@echoes-io/rag
v1.2.0
Published
Semantic search and context retrieval system for Echoes.io storytelling platform
Maintainers
Readme
@echoes-io/rag
Semantic search and context retrieval system for Echoes.io storytelling platform
Overview
The RAG (Retrieval-Augmented Generation) system provides semantic search capabilities across all Echoes timeline content, enabling intelligent context retrieval for AI-powered storytelling assistance.
Features
- Vector Embeddings: Generate embeddings for chapters using Gemini or local E5 models
- Semantic Search: Find similar content across timelines and characters
- Character Extraction: Automatic NER (Named Entity Recognition) to extract character names
- Context Retrieval: Intelligent context selection for AI interactions
- Timeline Awareness: Search within specific timelines or across all content
- Character Filtering: Find chapters by characters present
- SQLite Storage: Lightweight, file-based vector database with cosine similarity search
Architecture
RAG System
├── Embeddings Generator - Create vector embeddings for chapters
├── NER Extractor - Extract character names from content
├── Vector Database - SQLite with cosine similarity search
└── Search API - Query interface with semantic + metadata filteringInstallation
npm install @echoes-io/ragUsage
Basic Setup
import { RAGSystem } from '@echoes-io/rag';
const rag = new RAGSystem({
provider: 'e5-small', // or 'e5-large', 'gemini'
dbPath: './rag.db'
});Indexing Chapters
await rag.addChapter({
id: 'anima-discovery-03-05',
metadata: {
pov: 'nic',
title: 'Sotto le stelle',
timeline: 'anima',
arc: 'discovery',
// ... other metadata
},
content: 'Nic guardò Alex negli occhi. Sara sorrise...'
});
// Characters are automatically extracted: ['Nic', 'Alex', 'Sara']Semantic Search
// Search across all timelines
const results = await rag.search('passionate encounter in London');
// Search within specific timeline
const erosResults = await rag.search('work dynamics', {
timeline: 'eros'
});
// Search by POV
const nicChapters = await rag.search('internal conflict', {
pov: 'nic'
});Character-Based Search
// Find chapters where specific characters appear
const results = await rag.search('romantic moment', {
characters: ['Nic', 'Alex'],
allCharacters: true // Both must be present (AND)
});
// Find chapters with any of the characters (OR)

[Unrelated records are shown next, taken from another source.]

Lemma remove_service_packets_ok service srv q : forall b e, inv b e -> Forall node_ok q ->
  yields (remove_service_packets service srv q e) (fun '(q', e') =>
    (exists leak, (0 <= leak)%Z /\ (Forall (fun n => plain (snd n)) q -> leak = 0%Z)
       /\ inv (b + queue_blocks q' - queue_blocks q + leak) e')
    /\ same_env e e' /\ e_queue e' = e_queue e
    /\ sublist (map fst q') (map fst q) /\ Forall node_ok q'
    /\ Forall (fun n => without_service service (snd n)) q'
    /\ (Forall (fun n => plain (snd n)) q -> Forall (fun n => plain (snd n)) q')
    /\ shrunk e e'
    /\ (forall k n j, n ∈ q -> tells n k j -> j <> service -> exists n', n' ∈ q' /\ tells n' k j)
    /\ forall n, n ∈ q -> e_ready e (tx_if (snd n)) (tx_ip_protocol (snd n)) = true ->
         ~ probed e' (pcb_index (tx_if (snd n)) (tx_ip_protocol (snd n))) service).
Proof.
  induction q as [|[id p] q IH]; intros b e He Hq; cbn [remove_service_packets].
  { cbn [yields mret E_ret]. split_and!; try done; try by intros ? ? ?.
    - exists 0%Z. split_and!; try done. eapply inv_eq; [exact He|]. lia.
    - intros k n j Hn. by apply elem_of_nil in Hn.
    - intros n Hn. by apply elem_of_nil in Hn. }
  apply Forall_cons in Hq as [[Hwf Hif] Hq]. fields.
  eapply e_hop; [apply (dealloc_both _ service)|]. intros answers h1 (Hs1 & Hn1 & Hd1 & _).
  eapply e_hop; [apply (dealloc_both _ service)|]. intros additional h2 (Hs2 & Hn2 & Hd2 & _).
  eapply e_hop; [apply (dealloc_both _ service)|]. intros servers h3 (Hs3 & Hn3 & Hd3 & Hsv).
  pose proof (inv_heap _ _ h3 (inv_heap _ _ h2 (inv_heap _ _ h1 He))) as He1. fields. cbn zeta.
  set (p1 := set_section _ _ _). apply e_gets. fields.
  assert (Hwf1 : packet_wf s p1).
  { apply section_sublist_wf; [apply section_sublist_wf; [by apply section_sublist_wf|exact Hs2]|exact Hs3]. }
  assert (Hbl1 : packet_blocks p1 = (packet_blocks p + (live h3 - live (e_heap e)))%Z).
  { unfold p1. rewrite !packet_blocks_section. cbn [get_section tx_additional tx_servers set_section]. lia. }
  assert (Hw1 : without_service service p1) by (intros sec; by destruct sec).
  set (k0 := pcb_index (tx_if p) (tx_ip_protocol p)).
  eapply e_bind.
  { instantiate (1 := fun '(p', e') => packet_wf s p' /\ tx_if p' = tx_if p /\ tx_ip_protocol p' = tx_ip_protocol p
      /\ tx_servers p' = servers /\ (plain p -> plain p')
      /\ without_service service p' /\ same_env e e' /\ e_queue e' = e_queue e /\ shrunk e e'
      /\ (e_ready e (tx_if p) (tx_ip_protocol p) = true -> ~ probed e' k0 service)
      /\ exists leak, (0 <= leak)%Z /\ (plain p -> leak = 0%Z)
           /\ inv (b + packet_blocks p' - packet_blocks p + leak) e').
    assert (Hkeep : inv (b + packet_blocks p1 - packet_blocks p) (set_heap (set_heap (set_heap e h1) h2) h3)).
    { eapply inv_eq; [exact He1|]. lia. }
    change (tx_if p1) with (tx_if p). change (tx_ip_protocol p1) with (tx_ip_protocol p).
    destruct (e_ready e (tx_if p) (tx_ip_protocol p)).
    2:{ split_and!; try done; try by intros ? ?. exists 0%Z. split_and!; try done. by rewrite Z.add_0_r. }
    eapply e_bind; [by apply (check_probing_ok _ _ (tx_if p) (tx_ip_protocol p) service _ Hkeep)|].
    intros should e2 (He2 & Henv2 & Hq2 & Hsh2 & Hdr2). fields.
    destruct should.
    2:{ split_and!; try done. exists 0%Z. split_and!; try done. by rewrite Z.add_0_r. }
    pose proof (remove_question_sublist (probe_question_for srv) (tx_questions p)) as Hsub.
    destruct (remove_question_blocks (probe_question_for srv) (tx_questions p)) as (leak & H0 & Hpl & Hbl).
    change (tx_questions p1) with (tx_questions p).
    destruct (remove_question (probe_question_for srv) (tx_questions p)) as [removed l]. cbn [fst snd] in *.
    eapply e_hop; [apply hspec_mfree|]. intros [] h4 Hh4. cbn beta in Hh4. cbn [yields mret E_ret].
    split; [|do 3 (split; [done|]); split; [|split; [|do 4 (split; [done|])]]].
    - apply set_questions_wf; [done|]. pose proof (tx_questions_ok _ _ (proj1 Hwf)) as Hqs.
      rewrite Forall_forall in *. intros x Hx. apply Hqs. by eapply sublist_subseteq.
    - unfold plain. cbn. rewrite !Forall_forall. intros Hp x Hx. apply Hp. by eapply sublist_subseteq.
    - intros sec. specialize (Hw1 sec). by destruct sec.
    - exists leak. split_and!; [done|exact Hpl|]. eapply inv_eq; [by apply inv_heap|]. rewrite blocks_questions.
      change (tx_questions p1) with (tx_questions p). lia. }
  intros p2 e2 (Hwf2 & Hif2 & Hpr2 & Hsv2 & Hpn2 & Hw2 & Henv2 & Hq2 & Hsh2 & Hdr2 & leak & H0 & Hpl & He2). cbn zeta.
  set (empty := bool_decide _ && _ && _ && _). eapply e_bind.
  { instantiate (1 := fun '(_, e') => same_env e2 e' /\ e_queue e' = e_queue e2 /\ e_pcbs e' = e_pcbs e2
      /\ inv (b + (if empty then 0 else packet_blocks p2) - packet_blocks p + leak) e').
    destruct empty; [|by split_and!].
    eapply e_hop_last; [apply hspec_mfree|]. intros h4 Hh4. cbn beta in Hh4. split_and!; try done.
    eapply inv_eq; [by apply inv_heap|]. lia. }
  intros [] e3 (Henv3 & Hq3 & Hp3 & He3). eapply e_bind; [by apply (IH _ e3 He3)|].
  intros q' e4 ((leak' & H0' & Hpl' & He4) & Henv4 & Hq4 & Hids & Hok & Hws & Hpn & Hsh & Ht & Hnp). cbn [yields mret E_ret].
  assert (Hsh3 : shrunk e2 e3) by (intros k j; unfold probed; by rewrite Hp3).
  assert (Henv : same_env e e3) by (by eapply same_env_trans).
  split_and!.
  - exists (leak + leak')%Z. split_and!; [lia| |].
    + intros Hall. apply Forall_cons in Hall as [? ?]. rewrite Hpl, Hpl' by done. done.
    + eapply inv_eq; [exact He4|]. unfold queue_blocks in *. destruct empty; cbn [foldr snd]; lia.
  - by eapply same_env_trans.
  - congruence.
  - destruct empty; cbn [map fst]; by constructor.
  - destruct empty; [done|]. constructor; [split; [done|cbn [snd]; lia]|done].
  - destruct empty; [done|]. by constructor.
  - intros [? ?]%Forall_cons. destruct empty; [auto|]. apply Forall_cons. auto.
  - eapply shrunk_trans; [exact Hsh2|]. by eapply shrunk_trans.
  - intros k n j [->|Hn]%elem_of_cons Hk Hj.
    + destruct Hk as [Hk Hex]. cbn [snd] in *. exists (id, p2).
      assert (Hex2 : Exists (fun a => oa_service a = Some j) (tx_servers p2)) by (rewrite Hsv2; by eapply dealloc_keeps).
      assert (empty = false) as ->.
      { unfold empty. destruct (tx_servers p2); [by inversion Hex2|]. by rewrite !andb_false_r. }
      split; [left|]. split; [|done]. cbn [snd]. by rewrite Hif2, Hpr2.
    + destruct (Ht k n j Hn Hk Hj) as (n' & Hn' & Hk'). exists n'. split; [|done]. destruct empty; [done|]. by right.
  - intros n [->|Hn]%elem_of_cons Hr.
    + cbn [snd] in *. intros Hpb. by apply (Hdr2 Hr), Hsh3, Hsh.
    + apply Hnp; [done|]. destruct Henv as (_ & _ & Hrd & _). by rewrite Hrd.
Qed.

Lemma remove_scheduled_service_packets_ok b e service : inv b e -> registered s service ->
  yields (mdns_priv_remove_scheduled_service_packets service e) (fun r =>
    (exists leak, (0 <= leak)%Z /\ (Forall (fun n => plain (snd n)) (e_queue e) -> leak = 0%Z)
       /\ keeps_inv (b + leak) r)
    /\ Forall (fun n => without_service service (snd n)) (e_queue (snd r))
    /\ (Forall (fun n => plain (snd n)) (e_queue e) -> Forall (fun n => plain (snd n)) (e_queue (snd r)))
    /\ same_env e (snd r)
    /\ shrunk e (snd r)
    /\ (forall k n j, n ∈ e_queue e -> tells n k j -> j <> service -> exists n', n' ∈ e_queue (snd r) /\ tells n' k j)
    /\ forall n, n ∈ e_queue e -> e_ready e (tx_if (snd n)) (tx_ip_protocol (snd n)) = true ->
         ~ probed (snd r) (pcb_index (tx_if (snd n)) (tx_ip_protocol (snd n))) service).
Proof using live_s.
  intros He Hr. unfold mdns_priv_remove_scheduled_service_packets. apply e_gets.
  rewrite (env_server _ (proj1 He)).
  eapply e_hop; [apply hspec_lift, get_service_live; [exact live_s|exact Hr]|]. intros srv h [_ Hh].
  pose proof (inv_heap b e h He) as He1. rewrite Hh, Z.add_0_r in He1. apply e_gets. fields.
  pose proof He as (_ & [Hids Hw] & _).
  eapply e_bind; [by apply (remove_service_packets_ok _ _ _ b)|].
  intros q' e1 ((leak & H0 & Hl & He2) & Henv & Hq & Hs & Hok & Hws & Hpn & Hsh & Ht & Hp). fields. split_and!; try done.
  exists leak. split_and!; [done|done|].
  eapply inv_eq; [apply (inv_queue _ _ q' He2); [by eapply sublist_NoDup|done]|]. rewrite Hq. fields. lia.
Qed.

End Invariant.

const results = await rag.search('conflict', {
characters: ['Nic', 'Alex'],
allCharacters: false // At least one present (default)
});
// Get all characters that interact with a specific character
const characters = await rag.getCharacterMentions('Nic');
// → ['Alex', 'Sara', 'Marco', ...]Context Retrieval for AI
// Get relevant context for AI interaction
const context = await rag.getContext({
query: 'relationship development',
timeline: 'anima',
maxChapters: 5,
characters: ['Nic', 'Alex']
});Use Cases
Story Queries
// "In which chapter do X and Y kiss?"
await rag.search("kiss", {
characters: ['Nic', 'Alex'],
allCharacters: true
});
// "What's the relationship between X and Y?"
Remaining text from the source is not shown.